#### Records for the task ####

(** A part of a handler: it adds its requests to those made before and answers or
    fails. *)
Definition M (A : Type) : Type := list request -> list request * (A + handler_error).

#[export] Instance M_ret : MRet M := fun A x log => (log, inl x).
#[export] Instance M_bind : MBind M := fun A B f m log =>
  match m log with
  | (log, inl x) => f x log
  | (log, inr e) => (log, inr e)
  end.

Definition fail {A} (e : handler_error) : M A := fun log => (log, inr e).
Definition ask {B} (q : request) (answer : list request -> B) : M B := fun log => (log ++ [q], inl (answer log)).

Definition internal (text : string) : handler_error := Coded CodeInternal text.

(** An answer or the error made of the daemon's. *)
Definition or_fail {A} (wrap : DockerError -> handler_error) (r : A + DockerError) : M A :=
  match r with inl x => mret x | inr e => fail (wrap e) end.
Definition unless {A} (wrap : DockerError -> handler_error) (r : option DockerError) (m : M A) : M A :=
  match r with None => m | Some e => fail (wrap e) end.

Definition with_text (prefix : string) (e : DockerError) : handler_error := internal (prefix +:+ errorText e).
Definition inspect_error (e : DockerError) : handler_error :=
  if isNotFound e then Coded CodeNotFound "container not found on Docker host"
  else with_text "failed to inspect container: " e.

(** ** Registries *)

(** The registry whose credentials [getRegistryAuth] encodes. *)
Definition getRegistryAuth (registries : list Registry) (imageRef : string) : option Registry :=
  find (fun reg => negb (String.eqb (Host reg) "") && hostMatches (getRegistryHost imageRef) (Host reg)) registries.

Section Handlers.
Context (rfc3339 : Z -> string).
(** The client of the daemon, when there is one, and the configured registries. *)
Context (dockerClient : option Daemon) (registries : list Registry).
(** The order in which a map of networks is walked the second time, and the database's
    text for a primary key taken. *)
Context (walk : list (string * string) -> list (string * string)) (conflict : string).

Definition client : M Daemon :=
  match dockerClient with Some d => mret d | None => fail (internal "docker client not initialized") end.

(** ** Starting and stopping *)

Inductive transition := Start | Stop.

Definition timeoutSeconds : nat := 15.

(** The daemon's part of [StartContainer] and [StopContainer]: the states before and
    after. *)
Definition transition_on_host (a : transition) (id : string) : M (string * string) :=
  d ← client;
  r ← ask (QInspect id) (fun log => ContainerInspect d log id);
  inspectBefore ← or_fail inspect_error r;
  r ← match a with
      | Start => ask (QStart id) (fun log => ContainerStart d log id)
      | Stop => ask (QStop id timeoutSeconds) (fun log => ContainerStop d log id)
      end;
  unless (with_text (match a with Start => "failed to start container: " | Stop => "failed to stop container: " end)) r
    (r ← ask (QInspect id) (fun log => ContainerInspect d log id);
     inspectAfter ← or_fail (with_text (match a with
       | Start => "failed to inspect container after start: "
       | Stop => "failed to inspect container after stop: " end)) r;
     mret (h_status inspectBefore, h_status inspectAfter)).

(** What a handler leaves: the requests, the table, what it published, its answer. *)
Record outcome (A : Type) := mkOutcome {
  o_log : list request; o_table : table; o_published : list StreamContainersResponse; o_answer : A + handler_error
}.

(** [t0] is the table the row is read from, [t] the one written to. *)
Definition run_transition {A} (a : transition) (respond : string -> string -> A) (user : option User) (id : string)
    (t0 t : table) : outcome A :=
  match begin_action user id t0 with
  | inr err => mkOutcome A [] t [] (inr err)
  | inl existing =>
      match transition_on_host a id [] with
      | (log, inr err) => mkOutcome A log t [] (inr err)
      | (log, inl (previousState, currentState)) =>
          let '(t, events) := finish_transition rfc3339 id existing currentState t in
          mkOutcome A log t events (inl (respond previousState currentState))
      end
  end.

Definition StartContainer (user : option User) (id : string) (t0 t : table) : outcome StartContainerResponse :=
  run_transition Start (fun previous current => mkStartContainerResponse id previous current) user id t0 t.
Definition StopContainer (user : option User) (id : string) (t0 t : table) : outcome StopContainerResponse :=
  run_transition Stop (fun previous current => mkStopContainerResponse id previous current) user id t0 t.

Definition SetContainerAutoUpdate_ (user : option User) (id : string) (autoUpdate : bool) (t0 t : table) :
    outcome SetContainerAutoUpdateResponse :=
  let '(t, events, answer) := set_auto_update rfc3339 user id autoUpdate t0 t in
  mkOutcome _ [] t events answer.

(** ** Checking for updates *)

(** The registry's digest and the digests of the local image. *)
Definition check_on_host (id : string) (existing : row) : M (string * list string) :=
  refs ← match dockerClient with
         | None => mret (r_image existing, r_imageId existing)
         | Some d =>
             r ← ask (QInspect id) (fun log => ContainerInspect d log id);
             mret match r with
                  | inl h => (if String.eqb (h_image h) "" then r_image existing else h_image h,
                              if String.eqb (h_imageId h) "" then r_imageId existing else h_imageId h)
                  | inr _ => (r_image existing, r_imageId existing)
                  end
         end;
  let '(imageRef, localImageID) := refs in
  let auth := getRegistryAuth registries imageRef in
  match dockerClient with
  | None => fail (Plain "docker client not initialized")
  | Some d =>
      r ← ask (QDistribution imageRef auth) (fun log => DistributionInspect d log imageRef);
      remoteDigest ← or_fail (fun e =>
        Plain ("failed to query registry for image " +:+ imageRef +:+ ": " +:+ errorText e)) r;
      if String.eqb remoteDigest "" then fail (Plain ("registry returned empty digest for image " +:+ imageRef))
      else
        r ← ask (QImage localImageID) (fun log => ImageInspect d log localImageID);
        mret (remoteDigest, match r with inl (_, repoDigests) => repoDigests | inr _ => [] end)
  end.

Definition error_text (e : handler_error) : string :=
  match e with Coded _ message => message | Plain text => text end.

Definition CheckContainerUpdates (user : option User) (id : string) (now : Z) (t0 t : table) :
    outcome CheckContainerUpdatesResponse :=
  match begin_action user id t0 with
  | inr err => mkOutcome _ [] t [] (inr err)
  | inl existing =>
      match check_on_host id existing [] with
      | (log, inr err) => mkOutcome _ log t [] (inr (internal (error_text err)))
      | (log, inl (remoteDigest, repoDigests)) =>
          let '(t, events, updateAvailable) := finish_check rfc3339 id remoteDigest repoDigests now t in
          mkOutcome _ log t events (inl (mkCheckContainerUpdatesResponse id updateAvailable remoteDigest))
      end
  end.

(** ** Upgrading *)

(** The other networks, connected in turn; when one fails the new container is removed
    again. *)
Fixpoint connect_others (d : Daemon) (newId : string) (nets : list (string * string)) : M unit :=
  match nets with
  | [] => mret tt
  | (netName, netOpts) :: nets =>
      r ← ask (QConnect netName newId netOpts) (fun log => NetworkConnect d log netName);
      match r with
      | None => connect_others d newId nets
      | Some e =>
          _ ← ask (QRemove newId) (fun log => ContainerRemove d log newId);
          fail (internal ("failed to connect container to network " +:+ netName +:+ ": " +:+ errorText e))
      end
  end.

(** The daemon's part of [upgradeContainerInternal]: up to stopping the old container
    (its inspection and the new image's id), and from removing it on (what is
    written). *)
Definition prepare (id : string) : M (HostContainer * string) :=
  d ← client;
  r ← ask (QInspect id) (fun log => ContainerInspect d log id);
  inspect ← or_fail inspect_error r;
  let imageRef := h_image inspect in
  if String.eqb imageRef "" then fail (internal "container does not have an associated image") else
  let authHeader := getRegistryAuth registries imageRef in
  r ← ask (QPull imageRef authHeader) (fun log => ImagePull d log imageRef);
  unless (with_text ("failed to pull image " +:+ imageRef +:+ ": ")) r
  (r ← ask (QImage imageRef) (fun log => ImageInspect d log imageRef);
   newImage ← or_fail (with_text "failed to inspect pulled image: ") r;
   r ← (if h_running inspect then ask (QStop id timeoutSeconds) (fun log => ContainerStop d log id) else mret None);
   unless (with_text "failed to stop container before upgrade: ") r (mret (inspect, newImage.1))).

####

◆ **What is needed**
Restate each entry exactly, skipping none.

◆ **Reply to the exercise**
(** A part of a handler: it adds its requests to those made before and answers or
    fails. *)
Definition M (A : Type) : Type := list request -> list request * (A + handler_error).

#[export] Instance M_ret : MRet M := fun A x log => (log, inl x).
#[export] Instance M_bind : MBind M := fun A B f m log =>
  match m log with
  | (log, inl x) => f x log
  | (log, inr e) => (log, inr e)
  end.

Definition fail {A} (e : handler_error) : M A := fun log => (log, inr e).
Definition ask {B} (q : request) (answer : list request -> B) : M B := fun log => (log ++ [q], inl (answer log)).

Definition internal (text : string) : handler_error := Coded CodeInternal text.

(** An answer or the error made of the daemon's. *)
Definition or_fail {A} (wrap : DockerError -> handler_error) (r : A + DockerError) : M A :=
  match r with inl x => mret x | inr e => fail (wrap e) end.
Definition unless {A} (wrap : DockerError -> handler_error) (r : option DockerError) (m : M A) : M A :=
  match r with None => m | Some e => fail (wrap e) end.

Definition with_text (prefix : string) (e : DockerError) : handler_error := internal (prefix +:+ errorText e).
Definition inspect_error (e : DockerError) : handler_error :=
  if isNotFound e then Coded CodeNotFound "container not found on Docker host"
  else with_text "failed to inspect container: " e.

(** ** Registries *)

(** The registry whose credentials [getRegistryAuth] encodes. *)
Definition getRegistryAuth (registries : list Registry) (imageRef : string) : option Registry :=
  find (fun reg => negb (String.eqb (Host reg) "") && hostMatches (getRegistryHost imageRef) (Host reg)) registries.

Section Handlers.
Context (rfc3339 : Z -> string).
(** The client of the daemon, when there is one, and the configured registries. *)
Context (dockerClient : option Daemon) (registries : list Registry).
(** The order in which a map of networks is walked the second time, and the database's
    text for a primary key taken. *)
Context (walk : list (string * string) -> list (string * string)) (conflict : string).

Definition client : M Daemon :=
  match dockerClient with Some d => mret d | None => fail (internal "docker client not initialized") end.

(** ** Starting and stopping *)

Inductive transition := Start | Stop.

Definition timeoutSeconds : nat := 15.

(** The daemon's part of [StartContainer] and [StopContainer]: the states before and
    after. *)
Definition transition_on_host (a : transition) (id : string) : M (string * string) :=
  d ← client;
  r ← ask (QInspect id) (fun log => ContainerInspect d log id);
  inspectBefore ← or_fail inspect_error r;
  r ← match a with
      | Start => ask (QStart id) (fun log => ContainerStart d log id)
      | Stop => ask (QStop id timeoutSeconds) (fun log => ContainerStop d log id)
      end;
  unless (with_text (match a with Start => "failed to start container: " | Stop => "failed to stop container: " end)) r
    (r ← ask (QInspect id) (fun log => ContainerInspect d log id);
     inspectAfter ← or_fail (with_text (match a with
       | Start => "failed to inspect container after start: "
       | Stop => "failed to inspect container after stop: " end)) r;
     mret (h_status inspectBefore, h_status inspectAfter)).

(** What a handler leaves: the requests, the table, what it published, its answer. *)
Record outcome (A : Type) := mkOutcome {
  o_log : list request; o_table : table; o_published : list StreamContainersResponse; o_answer : A + handler_error
}.

(** [t0] is the table the row is read from, [t] the one written to. *)
Definition run_transition {A} (a : transition) (respond : string -> string -> A) (user : option User) (id : string)
    (t0 t : table) : outcome A :=
  match begin_action user id t0 with
  | inr err => mkOutcome A [] t [] (inr err)
  | inl existing =>
      match transition_on_host a id [] with
      | (log, inr err) => mkOutcome A log t [] (inr err)
      | (log, inl (previousState, currentState)) =>
          let '(t, events) := finish_transition rfc3339 id existing currentState t in
          mkOutcome A log t events (inl (respond previousState currentState))
      end
  end.

Definition StartContainer (user : option User) (id : string) (t0 t : table) : outcome StartContainerResponse :=
  run_transition Start (fun previous current => mkStartContainerResponse id previous current) user id t0 t.
Definition StopContainer (user : option User) (id : string) (t0 t : table) : outcome StopContainerResponse :=
  run_transition Stop (fun previous current => mkStopContainerResponse id previous current) user id t0 t.

Definition SetContainerAutoUpdate_ (user : option User) (id : string) (autoUpdate : bool) (t0 t : table) :
    outcome SetContainerAutoUpdateResponse :=
  let '(t, events, answer) := set_auto_update rfc3339 user id autoUpdate t0 t in
  mkOutcome _ [] t events answer.

(** ** Checking for updates *)

(** The registry's digest and the digests of the local image. *)
Definition check_on_host (id : string) (existing : row) : M (string * list string) :=
  refs ← match dockerClient with
         | None => mret (r_image existing, r_imageId existing)
         | Some d =>
             r ← ask (QInspect id) (fun log => ContainerInspect d log id);
             mret match r with
                  | inl h => (if String.eqb (h_image h) "" then r_image existing else h_image h,
                              if String.eqb (h_imageId h) "" then r_imageId existing else h_imageId h)
                  | inr _ => (r_image existing, r_imageId existing)
                  end
         end;
  let '(imageRef, localImageID) := refs in
  let auth := getRegistryAuth registries imageRef in
  match dockerClient with
  | None => fail (Plain "docker client not initialized")
  | Some d =>
      r ← ask (QDistribution imageRef auth) (fun log => DistributionInspect d log imageRef);
      remoteDigest ← or_fail (fun e =>
        Plain ("failed to query registry for image " +:+ imageRef +:+ ": " +:+ errorText e)) r;
      if String.eqb remoteDigest "" then fail (Plain ("registry returned empty digest for image " +:+ imageRef))
      else
        r ← ask (QImage localImageID) (fun log => ImageInspect d log localImageID);
        mret (remoteDigest, match r with inl (_, repoDigests) => repoDigests | inr _ => [] end)
  end.

Definition error_text (e : handler_error) : string :=
  match e with Coded _ message => message | Plain text => text end.

Definition CheckContainerUpdates (user : option User) (id : string) (now : Z) (t0 t : table) :
    outcome CheckContainerUpdatesResponse :=
  match begin_action user id t0 with
  | inr err => mkOutcome _ [] t [] (inr err)
  | inl existing =>
      match check_on_host id existing [] with
      | (log, inr err) => mkOutcome _ log t [] (inr (internal (error_text err)))
      | (log, inl (remoteDigest, repoDigests)) =>
          let '(t, events, updateAvailable) := finish_check rfc3339 id remoteDigest repoDigests now t in
          mkOutcome _ log t events (inl (mkCheckContainerUpdatesResponse id updateAvailable remoteDigest))
      end
  end.

(** ** Upgrading *)

(** The other networks, connected in turn; when one fails the new container is removed
    again. *)
Fixpoint connect_others (d : Daemon) (newId : string) (nets : list (string * string)) : M unit :=
  match nets with
  | [] => mret tt
  | (netName, netOpts) :: nets =>
      r ← ask (QConnect netName newId netOpts) (fun log => NetworkConnect d log netName);
      match r with
      | None => connect_others d newId nets
      | Some e =>
          _ ← ask (QRemove newId) (fun log => ContainerRemove d log newId);
          fail (internal ("failed to connect container to network " +:+ netName +:+ ": " +:+ errorText e))
      end
  end.

(** The daemon's part of [upgradeContainerInternal]: up to stopping the old container
    (its inspection and the new image's id), and from removing it on (what is
    written). *)
Definition prepare (id : string) : M (HostContainer * string) :=
  d ← client;
  r ← ask (QInspect id) (fun log => ContainerInspect d log id);
  inspect ← or_fail inspect_error r;
  let imageRef := h_image inspect in
  if String.eqb imageRef "" then fail (internal "container does not have an associated image") else
  let authHeader := getRegistryAuth registries imageRef in
  r ← ask (QPull imageRef authHeader) (fun log => ImagePull d log imageRef);
  unless (with_text ("failed to pull image " +:+ imageRef +:+ ": ")) r
  (r ← ask (QImage imageRef) (fun log => ImageInspect d log imageRef);
   newImage ← or_fail (with_text "failed to inspect pulled image: ") r;
   r ← (if h_running inspect then ask (QStop id timeoutSeconds) (fun log => ContainerStop d log id) else mret None);
   unless (with_text "failed to stop container before upgrade: ") r (mret (inspect, newImage.1))).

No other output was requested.